The following weighting scheme is used for model evaluation:

$${w}_{i}= \left\{\begin{array}{c}{t}_{i} if {t}_{i}\ge 30\\ 0 if<30\end{array}\right.$$

9

……………………..…………………….

The trained model is validated using the predictor dataset for the validation time period. Multiple efforts of model training and testing are carried out to obtain an optimum weight matrix. The trained model is applied to the GCM data to generate future rainfall projections. This modelling framework is applied independently for each rainfall zone. The basic architecture of the ConvLSTM models for each region is depicted in table 2.

Gridded rainfall bounding boxes are taken as square shaped so that the NCEP predictor input volumes can be easily interpolated to the shape of the gridded rainfall.
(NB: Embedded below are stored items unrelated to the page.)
Lemma record_result_ok s pend id r :
  wf_pipelines → tasks_ok True (tasks_ s) pend → (0 < pend id)%nat →
  ∃ s' submitted, record_result s id r = Ok (s', submitted) ∧ error_message_ s' = error_message_ s ∧
    tasks_ok True (tasks_ s') (pending_after pend id submitted) ∧
    (waiting_fragments (tasks_ s') + length (calls submitted) = waiting_fragments (tasks_ s))%nat.
Proof.
  intros Hwf Hok Hp. destruct (map_at_tasks_ok _ _ _ _ Hok Hp) as (t & Hat & Ht & Hrun & Htk).
  assert (Hw : weight t = 0%nat) by (unfold weight; by rewrite Hrun).
  assert (record_result s id r =
    if (fragments_to_finish_count (add_result r t) =? 0)%Z then
      tasks ← foldR (λ m successor, _ ← map_at m successor; Ok (supdate decrement_predecessors successor m))
        (supdate (λ t, set_state kFinished (add_result r t)) id (tasks_ s)) (Successors (pqp_pipeline t));
      let '(tasks', submitted) := SubmitTasksWithFinishedPredecessors tasks in
      Ok (mkPqpPipelineScheduler tasks' (error_message_ s), submitted)
    else Ok (mkPqpPipelineScheduler (supdate (add_result r) id (tasks_ s)) (error_message_ s), [])) as ->.
  { unfold record_result. rewrite Hat. by destruct (tasks_ s). }
  destruct (_ =? 0)%Z eqn:Hz; [apply Z.eqb_eq in Hz|apply Z.eqb_neq in Hz].
  - destruct (decrement_successors (Successors (pqp_pipeline t))
      (supdate (λ t, set_state kFinished (add_result r t)) id (tasks_ s))) as (m2 & Hf & Hk & Hl).
    { pose proof (count_lt _ _ Hwf (proj1 (to_pipeline _ _ _ _ _ Htk)) (or_intror eq_refl)) as Hc.
      eapply Forall_impl; [exact Hc|]. intros i Hi. rewrite slookup_supdate.
      destruct (tk_domain _ _ _ Hok i Hi) as [v Hv]. rewrite Hv. destruct (decide (i = id)); eexists; reflexivity. }
    rewrite supdate_keys in Hk. pose proof (pipeline_finish_ok _ _ _ _ _ _ Hwf Hok Hp Ht Hz Hk Hl) as Hfin.
    rewrite Hf. cbn [rbind]. eexists _, _. split; [reflexivity|]. split; [done|].
    cbn [tasks_]. split; [exact (sweep_ok _ _ Hwf Hfin)|]. pose proof (waiting_sweep m2) as Hs.
    rewrite (waiting_decrements _ _ _ Hf) in Hs. etransitivity; [exact Hs|]. eapply waiting_supdate; [exact Ht|].
    by rewrite Hw.
  - eexists _, _. split; [reflexivity|]. split; [done|]. cbn [tasks_]. split.
    + eapply tasks_ok_proper; [|by eapply add_result_ok]. intros i. unfold pending_after, calls. cbn. lia.
    + cbn. rewrite Nat.add_0_r. by eapply waiting_supdate.
Qed.

(** ** The system *)
Inductive reachable : System → Prop :=
  | reachable_start sys : start ps = Ok sys → reachable sys
  | reachable_step sys e sys' : reachable sys → perform sys e = Ok sys' → reachable sys'.

Definition enabled (sys : System) (e : event) : Prop :=
  match e with Answer k _ => (k < length (owed sys))%nat | Resume k => (k < length (failed sys))%nat end.

(** The answers of a pipeline that the scheduler has not counted. *)
Definition outstanding (sys : System) (i : string) : nat :=
  (occurrences i (owed sys) + occurrences i (failed sys).*1)%nat.

Definition system_ok (sys : System) : Prop := tasks_ok True (tasks_ (scheduler sys)) (outstanding sys).

(** What is left to do. *)
Definition measure (sys : System) : nat :=
  (2 * waiting_fragments (tasks_ (scheduler sys)) + 2 * length (owed sys) + length (failed sys))%nat.

Lemma perform_ok sys e :
  wf_pipelines → system_ok sys → enabled sys e →
  ∃ sys', perform sys e = Ok sys' ∧ system_ok sys' ∧ (measure sys' < measure sys)%nat ∧
    HasError (scheduler sys') = (match e with Answer _ r => negb (is_success r) | Resume _ => false end || HasError (scheduler sys)).
Proof.
  intros Hwf Hok He. unfold system_ok, measure in *. destruct e as [k r|k]; cbn in He.
  - apply lookup_lt_is_Some in He as [id Hid]. cbn. unfold vec_get. rewrite Hid. cbn [of_option rbind].
    pose proof (λ i, occurrences_delete i _ _ _ Hid) as Hocc. pose proof (length_delete _ k (mk_is_Some _ _ Hid)) as Hlen.
    pose proof (lookup_lt_Some _ _ _ Hid) as Hlt.
    destruct (is_success r).
    + destruct (record_result_ok (scheduler sys) (outstanding sys) id r Hwf Hok) as (s' & sub & Hr & Herr & Hok' & Hw).
      { unfold outstanding. rewrite (Hocc id), decide_True by done. lia. }
      rewrite Hr. cbn [rbind]. eexists. split; [reflexivity|]. cbn [scheduler owed failed]. split; [|split].
      * eapply tasks_ok_proper; [|exact Hok']. intros i. unfold pending_after, outstanding. cbn [owed failed].
        rewrite occurrences_app, (Hocc i). lia.
      * rewrite length_app. lia.
      * unfold HasError. by rewrite Herr.
    + eexists. split; [reflexivity|]. cbn [scheduler owed failed record_error tasks_]. split; [|split].
      * eapply tasks_ok_proper; [|exact Hok]. intros i. unfold outstanding. cbn [owed failed].
        rewrite fmap_app, occurrences_app, (Hocc i). cbn [fmap list_fmap fst]. rewrite occurrences_cons. cbn. lia.
      * rewrite length_app. cbn [length]. lia.
      * done.
  - apply lookup_lt_is_Some in He as [[id r] Hid]. cbn. unfold vec_get. rewrite Hid. cbn [of_option rbind].
    assert ((failed sys).*1 !! k = Some id) as Hid1 by (rewrite list_lookup_fmap, Hid; done).
    pose proof (λ i, occurrences_delete i _ _ _ Hid1) as Hocc. pose proof (length_delete _ k (mk_is_Some _ _ Hid)) as Hlen.
    pose proof (lookup_lt_Some _ _ _ Hid) as Hlt.
    destruct (record_result_ok (scheduler sys) (outstanding sys) id r Hwf Hok) as (s' & sub & Hr & Herr & Hok' & Hw).
    { unfold outstanding. rewrite (Hocc id), decide_True by done. lia. }
    rewrite Hr. cbn [rbind]. eexists. split; [reflexivity|]. cbn [scheduler owed failed]. split; [|split].
    + eapply tasks_ok_proper; [|exact Hok']. intros i. unfold pending_after, outstanding. cbn [owed failed].
      rewrite occurrences_app, (Hocc i), <- list_fmap_delete. lia.
    + rewrite length_app. lia.
    + unfold HasError. by rewrite Herr.
Qed.
(* ===== verification/Json.v ===== *)
(** * JSON documents and enumerator names

    The interfaces of the two libraries that the serialization code stands on: the JSON
    classes of the AWS SDK ([JsonValue], [JsonView]) and [magic_enum].  Neither is part of the
    repository, so both are parameters: an operational class that the models use, and a class
    of laws, their documented behaviour, that the theorems use.  [utils/json.hpp] is modelled
    on top, and an instance of both classes shows that the laws can hold. *)

From Stdlib Require Import SpecFloat.
From S2P Require Export Values.

Local Open Scope string_scope.

(** ** The AWS SDK *)

(** What a member or an array element can be set to: [WithString] / [AsString], ... *)
Inductive content (J : Type) : Type :=
  | AString (s : string)
  | AInteger (z : Z)        (* int *)
  | AInt64 (z : Z)
  | ADouble (f : spec_float)
  | ABool (b : bool)
  | AArray (l : list J)
  | AObject (j : J).
Arguments AString {J} s.
Arguments AInteger {J} z.
Arguments AInt64 {J} z.
Arguments ADouble {J} f.
Arguments ABool {J} b.
Arguments AArray {J} l.
Arguments AObject {J} j.

(** [With k c j] is [j.WithString(k, ..)], [j.WithInteger(k, ..)], ... according to [c]; [As c]
    is [JsonValue().AsString(..)], ...; the others are the accessors of [JsonView]. *)
Class Json (J : Type) := {
  JsonValue : J;
  With : string → content J → J → J;
  As : content J → J;
  KeyExists : J → string → bool;
  ValueExists : J → string → bool;
  GetString : J → string → string;
  GetInteger : J → string → Z;
  GetInt64 : J → string → Z;
  GetDouble : J → string → spec_float;
  GetBool : J → string → bool;
  GetArray : J → string → list J;
  GetObject : J → string → J;
  GetAllObjects : J → list (string * J);
  AsString : J → string;
  AsInteger : J → Z;
  AsInt64 : J → Z;
  AsBool : J → bool;
  WriteReadable : J → string;
  Parse : string → J }.

(** What [GetBool] makes of a stored boolean.  The SDK documents that it is the boolean; two
    comments of the repository ([aggregate_operator_proxy.cpp] and [import_options.cpp]) say
    that it is always [false], and read some booleans with [GetObject(k).AsBool()] instead.
    Which of them is right is left open. *)
Class BoolReading := get_bool : bool → bool.

(** [field j k] is what member [k] of [j] was last set to, [scalar j] the content of a document
    that [As] made.  An accessor returns what the method of the same type has stored, [GetBool]
    with the reservation above;
    [GetObject] returns a view of any member ([GetObject(k).AsBool()]). *)
Class JsonLaws (J : Type) `{Json J} `{BoolReading} := {
  field : J → string → option (content J);
  scalar : J → option (content J);
  field_JsonValue k : field JsonValue k = None;
  field_With k c j k' : field (With k c j) k' = if decide (k' = k) then Some c else field j k';
  scalar_As c : scalar (As c) = Some c;
  KeyExists_field j k : KeyExists j k = bool_decide (is_Some (field j k));
  ValueExists_field j k : ValueExists j k = bool_decide (is_Some (field j k));
  GetString_field j k s : field j k = Some (AString s) → GetString j k = s;
  GetInteger_field j k z : field j k = Some (AInteger z) → GetInteger j k = z;
  GetInt64_field j k z : field j k = Some (AInt64 z) → GetInt64 j k = z;
  GetDouble_field j k f : field j k = Some (ADouble f) → GetDouble j k = f;
  GetBool_field j k b : field j k = Some (ABool b) → GetBool j k = get_bool b;
  GetArray_field j k l : field j k = Some (AArray l) → GetArray j k = l;
  GetObject_field j k o : field j k = Some (AObject o) → GetObject j k = o;
  GetObject_bool j k b : field j k = Some (ABool b) → AsBool (GetObject j k) = b;
  GetAllObjects_keys j : NoDup (GetAllObjects j).*1;
  GetAllObjects_field j : (∀ k c, field j k = Some c → ∃ o, c = AObject o) →
    ∀ k o, (k, o) ∈ GetAllObjects j ↔ field j k = Some (AObject o);
  AsString_scalar j s : scalar j = Some (AString s) → AsString j = s;
  AsInteger_scalar j z : scalar j = Some (AInteger z) → AsInteger j = z;
  AsInt64_scalar j z : scalar j = Some (AInt64 z) → AsInt64 j = z }.

(** JSON has no infinities and no NaN: a document without them can be written to text and
    read back. *)
Definition is_finite_double (f : spec_float) : bool :=
  match f with S754_zero _ | S754_finite _ _ _ => true | _ => false end.

Class JsonText (J : Type) `{Json J} := {
  Writable : J → Prop;
  Writable_JsonValue : Writable JsonValue;
  Writable_With k c j : Writable j →
    match c with
    | ADouble f => is_finite_double f = true
    | AArray l => Forall Writable l
    | AObject o => Writable o
    | _ => True
    end → Writable (With k c j);
  Writable_As c :
    match c with
    | ADouble f => is_finite_double f = true
    | AArray l => Forall Writable l
    | AObject o => Writable o
    | _ => True
    end → Writable (As c);
  Parse_Write j : Writable j → Parse (WriteReadable j) = j }.

(** ** [magic_enum] *)
Class MagicEnum (E : Type) := { enum_name : E → string; enum_cast : string → option E }.
Class MagicEnumLaws (E : Type) `{MagicEnum E} :=
  { enum_cast_name (e : E) : enum_cast (enum_name e) = Some e }.

(** [enum_cast<E>(s).value()]. *)
Definition enum_value {E} `{MagicEnum E} (s : string) : result E := of_option (enum_cast s) BadOptionalAccess.

Lemma enum_value_name {E} `{MagicEnumLaws E} (e : E) : enum_value (enum_name e) = Ok e.
Proof. unfold enum_value. by rewrite enum_cast_name. Qed.

(** ** The repository's use of them *)
Section Documents.
Context {J : Type} `{Json J}.

Definition WithString (j : J) (k s : string) : J := With k (AString s) j.
Definition WithInteger (j : J) (k : string) (z : Z) : J := With k (AInteger z) j.
Definition WithInt64 (j : J) (k : string) (z : Z) : J := With k (AInt64 z) j.
Definition WithDouble (j : J) (k : string) (f : spec_float) : J := With k (ADouble f) j.
Definition WithBool (j : J) (k : string) (b : bool) : J := With k (ABool b) j.
Definition WithArray (j : J) (k : string) (l : list J) : J := With k (AArray l) j.
Definition WithObject (j : J) (k : string) (o : J) : J := With k (AObject o) j.

(** [VectorToJsonArray<T>] and [JsonArrayToVector<T>] for strings, for integral [T] (with the
    conversion to [T]), and for classes. *)
Definition VectorToJsonArray_string (v : list string) : list J := (λ s, As (AString s)) <$> v.
Definition VectorToJsonArray_integral (v : list Z) : list J := (λ z, As (AInt64 z)) <$> v.
Definition VectorToJsonArray {T} (ToJson : T → J) (v : list T) : list J := ToJson <$> v.
Definition JsonArrayToVector_string (a : list J) : list string := AsString <$> a.
Definition JsonArrayToVector_integral (cast : Z → Z) (a : list J) : list Z := (cast ∘ AsInt64) <$> a.
Definition JsonArrayToVector {T} (FromJson : J → result T) (a : list J) : result (list T) := mapR FromJson a.
End Documents.

(** Reading back: [json_field] computes a member of a document built by a chain of [With]. *)
Ltac json_field :=
  unfold WithString, WithInteger, WithInt64, WithDouble, WithBool, WithArray, WithObject;
  repeat (rewrite field_With; first [rewrite decide_True by reflexivity | rewrite decide_False by discriminate]);
  first [reflexivity | apply field_JsonValue | idtac].

Section Laws.
Context {J : Type} `{JsonLaws J}.

Lemma strings_roundtrip v : JsonArrayToVector_string (VectorToJsonArray_string v : list J) = v.
Proof.
  unfold JsonArrayToVector_string, VectorToJsonArray_string. rewrite <- list_fmap_compose.
  rewrite <- (list_fmap_id v) at 2. apply list_fmap_ext. intros _ s _. cbn. by apply AsString_scalar, scalar_As.
Qed.

Lemma integers_roundtrip (cast : Z → Z) v :
  Forall (λ z, cast z = z) v → JsonArrayToVector_integral cast (VectorToJsonArray_integral v : list J) = v.
Proof.
  unfold JsonArrayToVector_integral, VectorToJsonArray_integral. rewrite <- list_fmap_compose.
  induction 1 as [|z v Hz _ IH]; [done|]. rewrite fmap_cons, IH. cbn.
  by rewrite (AsInt64_scalar _ z) by apply scalar_As; rewrite Hz.
Qed.

Lemma KeyExists_some j k c : field j k = Some c → KeyExists j k = true.
Proof. intros Hk. rewrite KeyExists_field, Hk. apply bool_decide_eq_true. by eexists. Qed.

Lemma KeyExists_none j k : field j k = None → KeyExists j k = false.
Proof. intros Hk. rewrite KeyExists_field, Hk. apply bool_decide_eq_false. apply is_Some_None. Qed.

Lemma ValueExists_some j k c : field j k = Some c → ValueExists j k = true.
Proof. intros Hk. rewrite ValueExists_field, Hk. apply bool_decide_eq_true. by eexists. Qed.

Lemma ValueExists_none j k : field j k = None → ValueExists j k = false.
Proof. intros Hk. rewrite ValueExists_field, Hk. apply bool_decide_eq_false. apply is_Some_None. Qed.
End Laws.
(* ===== verification/ExpressionSerialization.v ===== *)
(** * Serialization of expressions

    [src/lib/expression/expression_serialization.cpp]: expressions to JSON documents and back.
    The round trip yields the expression's deep copy; what it needs of an expression is
    [serializable].  [ExpressionRoundtrip] supplies that single-precision literals survive the
    conversion to [double]. *)

From Stdlib Require Import SpecFloat.
From S2P Require Export Json Expression.

Local Open Scope string_scope.

(** The enumerations whose names occur in documents. *)
Class ExpressionNames := {
  #[global] names_ExpressionType :: MagicEnum ExpressionType;
  #[global] names_AggregateFunction :: MagicEnum AggregateFunction;
  #[global] names_ArithmeticOperator :: MagicEnum ArithmeticOperator;
  #[global] names_DataType :: MagicEnum DataType;
  #[global] names_DatetimeComponent :: MagicEnum DatetimeComponent;
  #[global] names_LogicalOperator :: MagicEnum LogicalOperator;
  #[global] names_PredicateCondition :: MagicEnum PredicateCondition }.

Class ExpressionNamesLaws `{ExpressionNames} := {
  #[global] laws_ExpressionType :: MagicEnumLaws ExpressionType;
  #[global] laws_AggregateFunction :: MagicEnumLaws AggregateFunction;
  #[global] laws_ArithmeticOperator :: MagicEnumLaws ArithmeticOperator;
  #[global] laws_DataType :: MagicEnumLaws DataType;
  #[global] laws_DatetimeComponent :: MagicEnumLaws DatetimeComponent;
  #[global] laws_LogicalOperator :: MagicEnumLaws LogicalOperator;
  #[global] laws_PredicateCondition :: MagicEnumLaws PredicateCondition }.

Section Serialization.
Context {J : Type} `{Json J} `{ExpressionNames}.

(** ** Serialization *)
Definition SerializeAggregateExpression (result : J) (f : AggregateFunction) : J :=
  WithString result "aggregate_function" (enum_name f).

Definition SerializeArithmeticExpression (result : J) (op : ArithmeticOperator) : J :=
  WithString result "arithmetic_operator" (enum_name op).

Definition SerializeCastExpression (result : J) (t : DataType) : J :=
  WithString result "data_type" (enum_name t).

Definition SerializeExtractExpression (result : J) (c : DatetimeComponent) : J :=
  WithString result "datetime_component" (enum_name c).

Definition SerializeLogicalExpression (result : J) (op : LogicalOperator) : J :=
  WithString result "logical_operator" (enum_name op).

Definition SerializePredicateExpression (result : J) (c : PredicateCondition) : J :=
  WithString result "predicate_condition" (enum_name c).

Definition SerializePqpColumnExpression (result : J) (id : ColumnId) (t : DataType) (nullable : bool) (name : string) : J :=
  WithString (WithInteger (WithString (WithInt64 result "column_id" (Z.of_N id))
    "data_type" (enum_name t)) "is_nullable" (if nullable then 1 else 0)) "column_name" name.

Definition SerializeValueExpression (result : J) (v : AllTypeVariant) : J :=
  let result := WithString result "value_type" (enum_name (DataTypeFromAllTypeVariant v)) in
  match v with
  | VString s => WithString result "value" s
  | VFloat f => WithDouble result "value" (float_convert kDouble f)
  | VDouble f => WithDouble result "value" f
  | VInt z => WithInteger result "value" z
  | VLong z => WithInt64 result "value" z
  | VNull => result
  end.

(** The members of one node.  A [StringAggAggregateExpression] is written as the aggregate
    expression it inherits from. *)
Definition serialize_members (result : J) (e : expr) : J :=
  match e with
  | Value v => SerializeValueExpression result v
  | BinaryPredicate c _ _ | Between c _ _ _ | InExpr c _ _ | IsNullExpr c _ => SerializePredicateExpression result c
  | Arithmetic op _ _ => SerializeArithmeticExpression result op
  | Case _ _ _ => result
  | Cast _ t => SerializeCastExpression result t
  | Extract c _ => SerializeExtractExpression result c
  | ListExpr _ => result
  | Logical op _ _ => SerializeLogicalExpression result op
  | PqpColumn id t n s => SerializePqpColumnExpression result id t n s
  | UnaryMinus _ => result
  | Aggregate f _ => SerializeAggregateExpression result f
  | StringAgg _ _ => SerializeAggregateExpression result kStringAgg
  end.

Definition serialize_node (e : expr) (arguments : list J) : J :=
  serialize_members
    (WithArray (WithString JsonValue "type" (enum_name (GetExpressionType e))) "arguments" arguments) e.

Fixpoint SerializeExpression (e : expr) : J :=
  serialize_node e
    match e with
    | Aggregate _ a | StringAgg a _ | Cast a _ | Extract _ a | IsNullExpr _ a | UnaryMinus a =>
        [SerializeExpression a]
    | Arithmetic _ l r | Logical _ l r | BinaryPredicate _ l r | InExpr _ l r =>
        [SerializeExpression l; SerializeExpression r]
    | Case a b c | Between _ a b c => [SerializeExpression a; SerializeExpression b; SerializeExpression c]
    | ListExpr es => map SerializeExpression es
    | PqpColumn _ _ _ _ | Value _ => []
    end.

(** ** Deserialization *)
Definition ConstructAggregateExpression (json : J) (arguments : list expr) : result expr :=
  _ ← assert_ (KeyExists json "aggregate_function" && (length arguments =? 1)%nat) AssertionFailed;
  f ← enum_value (GetString json "aggregate_function");
  a ← vec_get arguments 0;
  Ok (Aggregate f a).

Definition ConstructArithmeticExpression (json : J) (arguments : list expr) : result expr :=
  op ← enum_value (GetString json "arithmetic_operator");
  match arguments with [l; r] => Ok (Arithmetic op l r) | _ => Err AssertionFailed end.

Definition ConstructCaseExpression (json : J) (arguments : list expr) : result expr :=
  match arguments with [w; t; o] => Ok (Case w t o) | _ => Err AssertionFailed end.

Definition ConstructCastExpression (json : J) (arguments : list expr) : result expr :=
  match arguments with
  | [a] => t ← enum_value (GetString json "data_type"); Ok (Cast a t)
  | _ => Err AssertionFailed
  end.

Definition ConstructExtractExpression (json : J) (arguments : list expr) : result expr :=
  c ← enum_value (GetString json "datetime_component");
  match arguments with [a] => Ok (Extract c a) | _ => Err AssertionFailed end.

Definition ConstructListExpression (json : J) (arguments : list expr) : result expr := Ok (ListExpr arguments).

Definition ConstructLogicalExpression (json : J) (arguments : list expr) : result expr :=
  op ← enum_value (GetString json "logical_operator");
  match arguments with [l; r] => Ok (Logical op l r) | _ => Err AssertionFailed end.

(** The column id is converted to its 32-bit type. *)
Definition ConstructPqpColumnExpression (json : J) (arguments : list expr) : result expr :=
  match arguments with
  | [] =>
      t ← enum_value (GetString json "data_type");
      Ok (PqpColumn (Z.to_N (GetInt64 json "column_id" mod 2 ^ 32)%Z) t
            (GetInteger json "is_nullable" =? 1)%Z (GetString json "column_name"))
  | _ => Err AssertionFailed
  end.

Definition ConstructPredicateExpression (json : J) (arguments : list expr) : result expr :=
  condition ← enum_value (GetString json "predicate_condition");
  match condition with
  | kEquals | kNotEquals | kLessThan | kLessThanEquals | kGreaterThan | kGreaterThanEquals | kLike | kNotLike =>
      match arguments with [l; r] => Ok (BinaryPredicate condition l r) | _ => Err AssertionFailed end
  | kBetweenInclusive | kBetweenLowerExclusive | kBetweenUpperExclusive | kBetweenExclusive =>
      match arguments with [v; l; u] => make_Between condition v l u | _ => Err AssertionFailed end
  | kIn | kNotIn =>
      match arguments with [v; s] => Ok (InExpr condition v s) | _ => Err AssertionFailed end
  | kIsNull | kIsNotNull =>
      match arguments with [a] => make_IsNull condition a | _ => Err AssertionFailed end
  end.

Definition ConstructUnaryMinusExpression (json : J) (arguments : list expr) : result expr :=
  match arguments with [a] => make_UnaryMinus a | _ => Err AssertionFailed end.

Definition ConstructValueExpression (json : J) (arguments : list expr) : result expr :=
  t ← enum_value (GetString json "value_type");
  Ok (Value match t with
      | kString => VString (GetString json "value")
      | kFloat => VFloat (float_convert kFloat (GetDouble json "value"))
      | kDouble => VDouble (GetDouble json "value")
      | kInt => VInt (GetInteger json "value")
      | kLong => VLong (GetInt64 json "value")
      | kNull => VNull
      end).

Definition construct (type : ExpressionType) : J → list expr → result expr :=
  match type with
  | tAggregate => ConstructAggregateExpression
  | tArithmetic => ConstructArithmeticExpression
  | tCase => ConstructCaseExpression
  | tCast => ConstructCastExpression
  | tExtract => ConstructExtractExpression
  | tLogical => ConstructLogicalExpression
  | tList => ConstructListExpression
  | tPqpColumn => ConstructPqpColumnExpression
  | tPredicate => ConstructPredicateExpression
  | tUnaryMinus => ConstructUnaryMinusExpression
  | tValue => ConstructValueExpression
  end.

(** The recursion goes down the document; fuel bounds its depth. *)
Fixpoint DeserializeExpression (fuel : nat) (json : J) : result expr :=
  match fuel with
  | O => Err OutOfFuel
  | S fuel =>
      _ ← assert_ (KeyExists json "type" &&
                   bool_decide (is_Some (enum_cast (E:=ExpressionType) (GetString json "type")))) AssertionFailed;
      type ← enum_value (GetString json "type");
      arguments ← (if KeyExists json "arguments"
                   then mapR (DeserializeExpression fuel) (GetArray json "arguments") else Ok []);
      construct type json arguments
  end.
End Serialization.
(* ===== verification/OperatorRoundtrip.v ===== *)
(** * Round trip of operator proxies

    What arrives when the document of an operator proxy is read: [transmitted] says what is
    copied, what is dropped on the way, and [transmissible] what the document needs.  The
    booleans that the code reads with [GetBool] arrive as [get_bool] has it. *)

From Stdlib Require Import Ascii.
From S2P Require Export OperatorProxy ExpressionRoundtrip.

Local Open Scope string_scope.

Class OperatorNamesLaws `{OperatorNames} := {
  #[global] laws_FileFormat :: MagicEnumLaws FileFormat;
  #[global] laws_JoinMode :: MagicEnumLaws JoinMode;
  #[global] laws_OperatorType :: MagicEnumLaws OperatorType;
  #[global] laws_PartitioningFunctionType :: MagicEnumLaws PartitioningFunctionType;
  #[global] laws_SetOperationMode :: MagicEnumLaws SetOperationMode;
  #[global] laws_SortMode :: MagicEnumLaws SortMode }.

(** ** What arrives *)
Section Transmission.
Context {A : Type} `{ArrowCompute A} `{BoolReading}.

(** The columns of an expected schema; whether they are nullable is read with [GetBool]. *)
Definition transmitted_column (d : TableColumnDefinition) : TableColumnDefinition :=
  mkTableColumnDefinition (tcd_name d) (tcd_data_type d) (get_bool (tcd_nullable d)).
Definition transmitted_columns (l : list TableColumnDefinition) : list TableColumnDefinition := transmitted_column <$> l.
Definition transmitted_schema (o : option (list TableColumnDefinition)) : option (list TableColumnDefinition) :=
  transmitted_columns <$> o.

(** ORC options with a schema lose the column ids; a Parquet expression arrives translated. *)
Definition transmitted_options (o : ImportOptions A) : result (ImportOptions A) :=
  match o with
  | CsvOptions o => Ok (CsvOptions (mkCsvFormatReaderOptions (read_buffer_size o) (delimiter o) (guess_delimiter o)
      (guess_has_header o) (guess_has_types o) (has_header o) (has_types o) (transmitted_schema (csv_expected_schema o))))
  | OrcOptions o => Ok (OrcOptions (mkOrcFormatReaderOptions (orc_parse_dates_as_string o)
      (match orc_expected_schema o with Some _ => None | None => orc_include_columns o end)
      (transmitted_schema (orc_expected_schema o))))
  | ParquetOptions o =>
      arrow ← (match skyrise_expression o with
               | Some e => a ← CreateArrowExpression (DeepCopy e); Ok (Some a) | None => Ok None end);
      Ok (ParquetOptions (mkParquetFormatReaderOptions (parquet_parse_dates_as_string o)
            (transmitted_schema (parquet_expected_schema o)) (parquet_include_columns o) (row_group_ids o) arrow None))
  end.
The regridded data is concatenated to form the final ConvLSTM based downscaling model input. For example, for all India rainfall data, NCEP predictors are of size 15×15 and gridded rainfall is of size 129×135. So, here we need to make the rainfall data of a shape which the predictors can be easily interpolated to. Hence, we take a larger region based rainfall data of size 135×135. We could have instead padded the data with zeros instead of taking larger region. The experimental investigation revealed that taking lag-1 rainfall from a larger region as input in the loss function worked better than the zero padding approach.

## 3.4 Shared ConvLSTM modeling framework

The previous works in literature proposed region based downscaling methodologies for larger regions of heterogeneous rainfall patterns like India by dividing the region into homogeneous zones. This study also applied the same design with the previous models. NN have been shown to benefit from sharing of related data and multitasking. Therefore, this study considers proposing a model, termed as shared ConvLSTM. The shared ConvLSTM model tries to explore whether the rainfall zones and the corresponding predictor data taken as a whole improve or worsen the results. This modelling framework considers gridded rainfall dataset of size 129X135 and a spatial resolution of 0.25°×0.25°. In order to ease training, we convert it to size 135×135 by padding with zeros. The zeros in the region outside Indian landmass are ignored during training by the use of the weighted loss function WConvLSTM. The NCEP/NCAR dataset size for entire India which we are using is 15×15 at a resolution of 2.5°×2.5°. We interpolate it to size 135×135 using bilinear interpolation as discussed above. The basic architecture of this model is same as that presented in Fig. 5. The basic steps are similar to the ConvLSTM model with the differences: gridded precipitation data with padding is used as the predictor and the interpolated NCEP/NCAR data is used as predictand for training the model. NCEP/NCAR data and gridded lag-1 rainfall data are concatenated to form the final input to the model. The four layer ConvLSTM model is trained with this input and current day rainfall as output. This model is trained using Adam optimizer with an initial learning rate of 10− 5 and the same WNMSE ConvLSTM loss function as discussed above. The trained model is then validated using NCEP/NCAR data and rainfall data for the validation period. Bias correction of GCM data is performed followed by validating the model for CanESM2 GCM data for the historical time period. The future rainfall predictions are generated using CanESM2 GCM data for the future time periods.